For this exercise, return exactly the lines of the material below that begin at the one with "results_in [s] = if" and stop after the one with "Record kept (P".

Supplied entries.
────────────────────

(* ===== verification/ModelStepsThms.v ===== *)
(** * The record of a turn: what closing it gives

    Closing a record keeps what was recorded, adds only answers marked as
    unknown, and does nothing to a record that is closed. *)

From S2P Require Import Prelude PyDict ContextIR ContextIRProps ModelSteps ModelStepsProps.
From stdpp Require Import pretty.

#[local] Open Scope Z_scope.

Import ContextIR ContextIRProps ModelSteps.

Section steps.
Context `{ContextHost}.

(** ** What the pass keeps *)

Definition results_in (l : list vmap) : list vmap :=
  List.concat (map (λ s, if kind_is s STEP_TOOL_RESULT then step_blocks s else []) l).
Definition all_calls (l : list vmap) : list vmap :=
  List.concat (map (λ s, if kind_is s STEP_ASSISTANT then calls_of (step_blocks s) else []) l).
Definition responses (l : list vmap) : list vmap := List.filter (λ s, kind_is s STEP_ASSISTANT) l.
Definition plain_step (s : vmap) : vmap := with_blocks s (step_blocks s).

Lemma results_in_app l l' : results_in (l ++ l') = results_in l ++ results_in l'.
Proof. unfold results_in. by rewrite map_app, List.concat_app. Qed.
Lemma all_calls_app l l' : all_calls (l ++ l') = all_calls l ++ all_calls l'.
Proof. unfold all_calls. by rewrite map_app, List.concat_app. Qed.
Lemma responses_app l l' : responses (l ++ l') = responses l ++ responses l'.
Proof. apply List.filter_app. Qed.

Lemma results_in_one s :
  results_in [s] = if kind_is s STEP_TOOL_RESULT then step_blocks s else [].
Proof. unfold results_in. cbn. apply app_nil_r. Qed.
Lemma all_calls_one s :
  all_calls [s] = if kind_is s STEP_ASSISTANT then calls_of (step_blocks s) else [].
Proof. unfold all_calls. cbn. apply app_nil_r. Qed.

Lemma elem_of_results_in l b :
  b ∈ results_in l ↔ ∃ s, s ∈ l ∧ kind_is s STEP_TOOL_RESULT = true ∧ b ∈ step_blocks s.
Proof.
  induction l as [|s l IH].
  { split; [by intros ?%not_elem_of_nil|by intros (s & ?%not_elem_of_nil & _)]. }
  change (s :: l) with ([s] ++ l). rewrite results_in_app, elem_of_app, IH, results_in_one.
  setoid_rewrite elem_of_app. setoid_rewrite list_elem_of_singleton. split.
  - intros [Hb|(s' & ? & ? & ?)]; [|exists s'; auto].
    destruct (kind_is s STEP_TOOL_RESULT) eqn:E; [exists s; auto|by apply not_elem_of_nil in Hb].
  - intros (s' & [->|Hin] & Hk & Hb); [left; by rewrite Hk|right; by exists s'].
Qed.

Section pass.
Context (results : pydict text vmap) (state missing : text).
Hypothesis Hres : ∀ k r, dget results k = Some r → block_id r = k ∧ type_is r "tool_result" = true.

(** An answer is the recorded one, or that of a call none is recorded for. *)
Definition genuine (calls : list vmap) (b : vmap) : Prop :=
  dget results (block_id b) = Some b ∨
  dget results (block_id b) = None ∧
  ∃ c, c ∈ calls ∧ block_id c = block_id b ∧ b = placeholder state missing (block_id c) c.

Record kept (P : list vmap) (s : order_state) : Prop := {
  k_responses : responses (o_out s) = map plain_step (responses P);
  k_pending : ∀ c, c ∈ o_pending s → block_id c.2 = c.1 ∧ c.2 ∈ all_calls P;
  k_genuine : ∀ b, b ∈ results_in (o_out s) → genuine (all_calls P) b;
  k_moved : ∀ k, k ∈ o_moved s → ∃ r, dget results k = Some r ∧ r ∈ results_in (o_out s);
  k_recorded : ∀ b, b ∈ results_in P → ∃ r, dget results (block_id b) = Some r ∧
                                          r ∈ results_in (o_out s);
  k_plain : ∀ x, x ∈ o_out s → plain_step x = x ∧
              (kind_is x STEP_TOOL_RESULT = true → step_blocks x ≠ []);
  k_others : ∀ x, x ∈ o_out s → kind_is x STEP_TOOL_RESULT = true ∨
               ∃ y, y ∈ P ∧ kind_is y STEP_TOOL_RESULT = false ∧ x = plain_step y;
}.

(** What the output already had stays the output of a longer record. *)
Lemma others_mono (P : list vmap) x (out : list vmap) :
  (∀ y, y ∈ out → kind_is y STEP_TOOL_RESULT = true ∨
     ∃ z, z ∈ P ∧ kind_is z STEP_TOOL_RESULT = false ∧ y = plain_step z) →
  ∀ y, y ∈ out → kind_is y STEP_TOOL_RESULT = true ∨
     ∃ z, z ∈ P ++ [x] ∧ kind_is z STEP_TOOL_RESULT = false ∧ y = plain_step z.
Proof.
  intros Hs y [?|(z & Hz & ? & ?)]%Hs; [by left|right]. exists z.
  split_and!; [apply elem_of_app; by left|done..].
Qed.

Lemma genuine_mono calls calls' b : (∀ c, c ∈ calls → c ∈ calls') → genuine calls b → genuine calls' b.
Proof. intros Hs [?|(Hn & c & Hc & E1 & E2)]; [by left|right]. split; [done|]. exists c. auto. Qed.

────────────────────

Answer to this task.
  results_in [s] = if kind_is s STEP_TOOL_RESULT then step_blocks s else [].
Proof. unfold results_in. cbn. apply app_nil_r. Qed.
Lemma all_calls_one s :
  all_calls [s] = if kind_is s STEP_ASSISTANT then calls_of (step_blocks s) else [].
Proof. unfold all_calls. cbn. apply app_nil_r. Qed.

Lemma elem_of_results_in l b :
  b ∈ results_in l ↔ ∃ s, s ∈ l ∧ kind_is s STEP_TOOL_RESULT = true ∧ b ∈ step_blocks s.
Proof.
  induction l as [|s l IH].
  { split; [by intros ?%not_elem_of_nil|by intros (s & ?%not_elem_of_nil & _)]. }
  change (s :: l) with ([s] ++ l). rewrite results_in_app, elem_of_app, IH, results_in_one.
  setoid_rewrite elem_of_app. setoid_rewrite list_elem_of_singleton. split.
  - intros [Hb|(s' & ? & ? & ?)]; [|exists s'; auto].
    destruct (kind_is s STEP_TOOL_RESULT) eqn:E; [exists s; auto|by apply not_elem_of_nil in Hb].
  - intros (s' & [->|Hin] & Hk & Hb); [left; by rewrite Hk|right; by exists s'].
Qed.

Section pass.
Context (results : pydict text vmap) (state missing : text).
Hypothesis Hres : ∀ k r, dget results k = Some r → block_id r = k ∧ type_is r "tool_result" = true.

(** An answer is the recorded one, or that of a call none is recorded for. *)
Definition genuine (calls : list vmap) (b : vmap) : Prop :=
  dget results (block_id b) = Some b ∨
  dget results (block_id b) = None ∧
  ∃ c, c ∈ calls ∧ block_id c = block_id b ∧ b = placeholder state missing (block_id c) c.

Record kept (P : list vmap) (s : order_state) : Prop := {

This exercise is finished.